Figure 1.

CD spectra and thermal unfolding curves. (A) NKX3.1 constructs (1–5) used for CD spectroscopy with a diagram showing the locations of the acidic domain (AD) and SRF-interacting (SI) motifs and homeodomain (HD). (B) Peptide mixtures (a–d) with NKX3.1 (114–184) used for CD spectroscopy. (C) NKX3.1 sequence highlighting the AD, SI, and HD sequences, shown in the larger font. Negatively charged residues are colored red and positively charged residues blue.

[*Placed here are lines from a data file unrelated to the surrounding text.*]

Lemma keys_alter_quantity (f : CartItem.t -> Z) i (items : list CartItem.t) :
  CartItem.key <$> alter (fun x => CartItem.set_quantity (f x) x) i items
  = CartItem.key <$> items.
Proof.
  rewrite (list_fmap_alter CartItem.key _ id).
  - by apply list_alter_id.
  - by apply Forall_forall.
Qed.

Lemma existing_index_None item items :
  existing_index item items = None <-> CartItem.key item ∉ CartItem.key <$> items.
Proof.
  unfold existing_index. rewrite fmap_None, list_find_None, Forall_forall.
  split.
  - intros H (x & Hk & Hx)%list_elem_of_fmap.
    apply (H x Hx). by apply same_line_key.
  - intros H x Hx Hsame. apply H. apply list_elem_of_fmap.
    exists x. split; [|done]. symmetry. by apply same_line_key.
Qed.

(** With distinct lines, the line with the triple of [item] is the one
    [existing_index] finds. *)
Lemma existing_index_unique item items i x :
  distinct_lines items ->
  items !! i = Some x -> same_line item x ->
  existing_index item items = Some i.
Proof.
  unfold distinct_lines, existing_index. intros Hnd Hi Hsame.
  destruct (list_find (same_line item) items) as [[j y]|] eqn:Hfind; simpl.
  - apply list_find_Some in Hfind as (Hj & Hy & _).
    f_equal. eapply NoDup_lookup; [exact Hnd| |].
    + rewrite list_lookup_fmap, Hj. reflexivity.
    + rewrite list_lookup_fmap, Hi. simpl. f_equal.
      apply same_line_key in Hsame, Hy. congruence.
  - apply list_find_None in Hfind. rewrite Forall_forall in Hfind.
    destruct (Hfind x); [|done]. by eapply list_elem_of_lookup_2.
Qed.

Lemma add_item_distinct item items :
  distinct_lines items -> distinct_lines (add_item item items).
Proof.
  unfold distinct_lines, add_item. intros Hnd.
  destruct (existing_index item items) as [i|] eqn:Hidx.
  - by rewrite keys_alter_quantity.
  - apply existing_index_None in Hidx.
    rewrite fmap_app. apply NoDup_app. split_and!; [done| |].
    + intros k Hk Hin. apply list_elem_of_singleton in Hin. by subst.
    + apply NoDup_singleton.
Qed.

Lemma update_item_distinct item items :
  distinct_lines items -> distinct_lines (update_item item items).
Proof.
  unfold distinct_lines, update_item. intros Hnd.
  destruct (list_find (same_line item) items) as [[i x]|]; [|done].
  destruct (CartItem.quantity item <=? 0).
  - rewrite list_fmap_delete. eapply sublist_NoDup; [exact Hnd|].
    apply sublist_delete.
  - by rewrite (keys_alter_quantity (fun _ => CartItem.quantity item)).
Qed.

(** An add on a triple that is already in the cart rewrites that line and
    appends nothing. *)
Lemma add_item_existing item items i x :
  distinct_lines items ->
  items !! i = Some x -> same_line item x ->
  add_item item items
  = <[i := CartItem.set_quantity (CartItem.quantity x + CartItem.quantity item) x]> items.
Proof.
  intros Hnd Hi Hsame. unfold add_item.
  rewrite (existing_index_unique item items i x) by done.
  revert i Hi. clear. induction items as [|y rest IH]; intros [|i] Hi; simplify_eq/=; [done|].
  f_equal. by apply IH.
Qed.

Lemma add_item_new item items :
  existing_index item items = None -> add_item item items = items ++ [item].
Proof. unfold add_item. by intros ->. Qed.

(** Two adds of the same triple to a cart that does not hold it leave one
    line with the two quantities added up. *)
Lemma add_item_twice p s c q1 q2 items :
  existing_index (CartItem.mk p q1 s c) items = None ->
  add_item (CartItem.mk p q2 s c) (add_item (CartItem.mk p q1 s c) items)
  = items ++ [CartItem.mk p (q1 + q2) s c].
Proof.
  intros Hnone. rewrite (add_item_new (CartItem.mk p q1 s c) items) by done.
  unfold add_item, existing_index.
  assert (list_find (same_line (CartItem.mk p q2 s c)) (items ++ [CartItem.mk p q1 s c])
          = Some (length items, CartItem.mk p q1 s c)) as ->.
  { apply list_find_Some. split_and!.
    - by rewrite lookup_app_r, Nat.sub_diag.
    - done.
    - intros j y Hj Hlt Hsame. rewrite lookup_app_l in Hj by done.
      apply existing_index_None in Hnone. apply Hnone.
      apply list_elem_of_fmap. exists y. split.
      + apply same_line_key in Hsame. by rewrite Hsame.
      + by eapply list_elem_of_lookup_2. }
  simpl. rewrite alter_app_r_alt, Nat.sub_diag by done. done.
Qed.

The two threonine phosphorylation sites are denoted with asterisks. (D) CD spectra at 20 °C for NKX3.1 constructs (1–5). (E) Thermal unfolding curves at 222 nm for NKX3.1 constructs (1–5). (F) Unfolded population curves for NKX3.1 constructs (1–5) as a function of temperature. (G) CD spectra at 20 °C for NKX3.1/peptide mixtures (a–d). The molar ellipticity corresponds to the spectrum for the phosphorylated AD peptide; for the mixtures, the CD units are relative. (H) Thermal unfolding curves at 222 nm for NKX3.1/peptide mixtures (a–d). (I) Unfolded population curves for NKX3.1/peptide mixtures (a–c) as a function of temperature. The peptide alone (d) showed no unfolding transition.